Covid-19: Kenya cases rise to 320 as 17 more test positive

Thursday April 23 2020

Health Chief Administrative Secretary Mercy Mwangangi updates the country on Covid-19 at Afya House in Nairobi on April 21, 2020. PHOTO | EVANS HABIL | NATION MEDIA GROUP


Seventeen more people in Kenya have tested positive for the coronavirus, raising the country's total number of confirmed cases to 320. 

The Health ministry announced this in its daily update on Thursday, saying all the new patients were Kenyans. 

Dr Mercy Mwangangi, the Chief Administrative Secretary (CAS) in the ministry, said Mombasa County accounted for 12 of the cases and Nairobi County five.

Dr Mwangangi said 15 of the patients were found through surveillance and that two were in quarantine facilities.

Nine of the new patients were male and eight female, all between 22 and 60 years old.

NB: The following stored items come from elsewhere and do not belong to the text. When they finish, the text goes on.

(* ===== verification/PbufRest.v ===== *)
(** * Packet buffers: the rest (lwip/src/core/pbuf.c)

    Access to a chain by position, removing bytes from its front, writing at an offset,
    searching, and joining a chain into one buffer.  The theorems: all of them are what
    they are on the bytes of the packet, however it is cut into buffers. *)

From S2P Require Import Prelude LinkedList Ip6Addr World Pbuf Ip6Hdr Custody InetChksum Nd6.

(** ** Operations *)

Definition pbuf_add_header_force (h : pheap) (p : loc) (inc : Z) : outcome (Z * pheap) := pbuf_add_header_impl h p inc true.
Definition pbuf_header_force (h : pheap) (p : loc) (inc : Z) : outcome (Z * pheap) := pbuf_header_impl h p inc true.

(** [while (free_left && p)] *)
Definition free_header_body (st : option loc * Z * pheap) : outcome (option loc * Z * pheap + option loc * pheap) :=
  let '(p, free_left, h) := st in
  match p with
  | None => Ret (inr (p, h))
  | Some l =>
      if free_left =? 0 then Ret (inr (p, h))
      else
        n ← deref (h !! l);
        if pb_len (n_val n) <=? free_left then
          r ← pbuf_free (<[l := set_next None n]> h) l;
          Ret (inl (n_next n, u16 (free_left - pb_len (n_val n)), r.2))
        else
          r ← pbuf_remove_header h l free_left;
          Ret (inl (p, 0, r.2))
  end.
Definition pbuf_free_header (h : pheap) (q : option loc) (size : Z) : outcome (option loc * pheap) :=
  oloop (2 + base.size h) free_header_body (q, size, h).

(** A pointer into a buffer, or to the memory of the caller. *)
Inductive contiguous := in_pbuf (q : loc) (offset : Z) | in_buffer.

(** [bufsize] is none for no buffer.  Also what was copied to it. *)
Definition pbuf_get_contiguous (h : pheap) (p : option loc) (bufsize : option Z) (len offset : Z) : outcome (option contiguous * list Z) :=
  match p with
  | None => Ret (None, [])
  | Some _ =>
      if match bufsize with Some s => s <? len | None => false end then Ret (None, [])
      else
        r ← pbuf_skip h p offset;
        match r.1 with
        | None => Ret (None, [])
        | Some q =>
            n ← deref (h !! q);
            if r.2 + len <=? pb_len (n_val n) then Ret (Some (in_pbuf q r.2), [])
            else
              match bufsize with
              | None => Ret (None, [])
              | Some _ =>
                  bs ← pbuf_copy_partial h (Some q) len r.2;
                  Ret (if Z.of_nat (length bs) =? len then Some in_buffer else None, bs)
              end
        end
  end.

Definition pbuf_take_at (h : pheap) (buf : option loc) (data : list Z) (offset : Z) : outcome (err_t * pheap) :=
  let len := Z.of_nat (length data) in
  r ← pbuf_skip h buf offset;
  match r.1 with
  | None => Ret (ERR_MEM, h)
  | Some q =>
      n ← deref (h !! q);
      if r.2 + len <=? pb_tot_len (n_val n) then
        if r.2 <? pb_len (n_val n) then
          let first_copy_len := u16 (Z.min (pb_len (n_val n) - r.2) len) in
          b ← payload_wr r.2 (take (Z.to_nat first_copy_len) data) (n_val n);
          let h := <[q := Node b (n_next n)]> h in
          if 0 <? u16 (len - first_copy_len) then pbuf_take h (n_next n) (drop (Z.to_nat first_copy_len) data)
          else Ret (ERR_OK, h)
        else Stuck
      else Ret (ERR_MEM, h)
  end.

(** [substr] is none for a null pointer; the bytes before its end. *)
Definition pbuf_strstr (h : pheap) (p : loc) (substr : option (list Z)) : outcome Z :=
  match substr with
  | None | Some [] => Ret 0xFFFF
  | Some s =>
      n ← deref (h !! p);
      if pb_tot_len (n_val n) =? 0xFFFF then Ret 0xFFFF
      else if 0xFFFF <=? Z.of_nat (length s) then Ret 0xFFFF
      else pbuf_memfind h p s 0
  end.

Section coalesce.
Context `{Env}.
Definition pbuf_coalesce (p : loc) (layer : Z) : M world loc :=
  n ← pb_node p;
  match n_next n with
  | None => mret p
  | Some _ =>
      qo ← pbuf_clone layer PBUF_RAM p;
      match qo with
      | None => mret p
      | Some q => pbuf_free_m p;; mret q
      end
  end.
End coalesce.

The CAS said the 17 people were among 668 tested for the Covid-19 in the last 24 hours and that Nairobi still accounted for the bulk of samples, with a total of 478.

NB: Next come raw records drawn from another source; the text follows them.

Lemma wp_send_na s n target flags Q :
  netif_sane n -> hwaddr_ok n -> is_byte (Z.land flags 0xf0) -> ip6_wf target -> ip6_wf (w_cur_src (host s)) ->
  (forall s', outputs s s' -> Q tt s') -> wp (nd6_send_na n target flags) s Q.
Proof.
  intros Hs Hn Hfl Hta Hsrc HQ. eapply wp_send_na_with; [done|done|done|done|intros _; apply HQ; by eexists|]. intros p w1 junk Hj _ Hrd.
  eapply (wp_nd_output s p w1 _ _ _ n (fun _ => tt)); [exact Hrd| |apply Hs|].
  - rewrite length_with_checksum by (cbn; lia). cbn [length na_bytes app]. rewrite length_app, (length_option n Hn) by done. done.
  - intros e w' Hw. apply HQ. by exists w'.
Qed.

Lemma wp_send_rs s n Q :
  netif_sane n -> hwaddr_ok n -> (forall e s', outputs s s' -> Q e s') -> wp (nd6_send_rs n) s Q.
Proof.
  intros Hs Hn HQ. eapply wp_send_rs_with; [done|done|intros _; apply HQ; by eexists|]. intros p w1 junk Hj Hrd.
  eapply (wp_nd_output s p w1 _ _ _ n id); [exact Hrd| |apply Hs|].
  - rewrite length_with_checksum by (cbn; lia). cbn [length rs_bytes app]. rewrite (length_source_option _ _ _ _ Hn Hj), Hj. by destruct (bool_decide _).
  - intros e w' Hw. apply HQ. by exists w'.
Qed.
End send.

The ministry further reported that the number of recoveries in Kenya had risen to 89 as six more patients had been discharged after testing negative for the disease.

It also said that only two patients were in intensive care units and that the rest of the cases were mild.

Key concerns

The ministry noted that with focus on curbing local transmission of the virus, the public must continue adhering to the government's guidelines, the basic ones being social distancing and maintaining high standards of hygiene.

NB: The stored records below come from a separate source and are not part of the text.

Lemma incoming_local_witness :
  wp (@dtn_controller_process_incoming calm_env discard_input (Some 1%positive) node1_netif)
    (tun_world (quiet_to local_1)) (fun _ w' =>
    node_ok w' (replicate MAX_DESTINATIONS (mk_attempt ip6_addr_any 0 0 false)) [] []
      (mk_routing 0 (Some 1%positive)) [contact_32; contact_21]).
Proof.
  eapply wp_mono.
  - refine (@incoming_local calm_env discard_input (@discard_input_ok calm_env) (tun_world (quiet_to local_1)) 1%positive
             (tun_pbuf (quiet_to local_1)) (quiet_to local_1) None
             (replicate MAX_DESTINATIONS (mk_attempt ip6_addr_any 0 0 false)) [] []
             (mk_routing 0 (Some 1%positive)) [contact_32; contact_21] node1_netif node2
             _ (tun_node_ok _) _ _ _ _ _ node1_sane eq_refl).
    + split; [apply tun_owned; [decided|by vm_compute]|vm_compute; lia|by vm_compute|by vm_compute].
    + by vm_compute.
    + by apply not_elem_of_nil.
    + by vm_compute.
    + vm_compute. lia.
    + apply tun_stack_packet; [vm_compute; lia|by vm_compute].
  - cbn beta. intros _ w' [Hn _]. exact Hn.
Defined.

Definition late_ack : list Z := report 200 0 (31 * 256 + 5) 0 quiet_udp node2 node2.

Lemma acknowledgement_hangs_witness :
  let w := with_node (storage_world late_ack) in
  (forall fuel out, extract_with_fuel fuel (Some 1%positive) (Some out) (add_ticks 1 w) = Hang) /\
  @dtn_controller_process_incoming calm_env discard_input (Some 1%positive) node1_netif w = Hang.
Proof.
  intros w. eapply (@acknowledgement_hangs calm_env discard_input w 1%positive (one_pbuf late_ack)).
  - destruct (one_packet_owned late_ack) as [Hs Hr]; [decided|by vm_compute|]. split; [exact Hs|exact Hr].
  - apply with_node_ok, storage_world_stores.
  - vm_compute. lia.
  - lia.
  - by vm_compute.
  - by vm_compute.
  - by vm_compute.
Defined.

Definition stored_quiet : list (loc * Stored_Packet_Entry) :=
  [(1%positive, mk_entry (Some 1%positive) node2 5 (str "f"))].
Definition pass_world : world := with_node (confirm_world (quiet_to (addr_of 32)) []).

Dr Mwangangi noted, however, that while hand sanitisers are effective, soap and water are advisable.

She also addressed the matter of stigma, saying contracting the coronavirus is not a crime

"Quarantine is not detention. It is for the public good and those quarantined must not be stigmatised," she said.

"Quarantine remains an approach taken the world over. It has been impactful ... we are working to improve the facilities."

While noting concerns about asymptomatic people, the ministry explained that they can transmit the virus, whose incubation period is between one and 14 days, the average being five to six days.

Dr Mwangangi further warned operators of passenger service vehicles against returning to normalcy, saying they risked punishment by the government.

Dr Patrick Amoth, the acting Director-General in the ministry, reiterated this and added that those who escaped from quarantine would face the government's wrath.


The coronavirus was first reported in Wuhan, China, on December 31, 2019.

Since then, it has quickly spread across the world and infected at least 2,658,764 people, according to Worldometer's tally on April 23.

The total number of deaths was 185,439 and that of recoveries 729,982 as of April 23, while the number of active cases stood at 1,743,343, with three per cent or 57,981 of them being critical and the rest mild.

Worldometer's count showed that the number of closed cases was 915,421, with 80 per cent or 729,982 being the number of recoveries or those discharged.

In Africa, the number of infections was 26,841 and the deaths 1,246.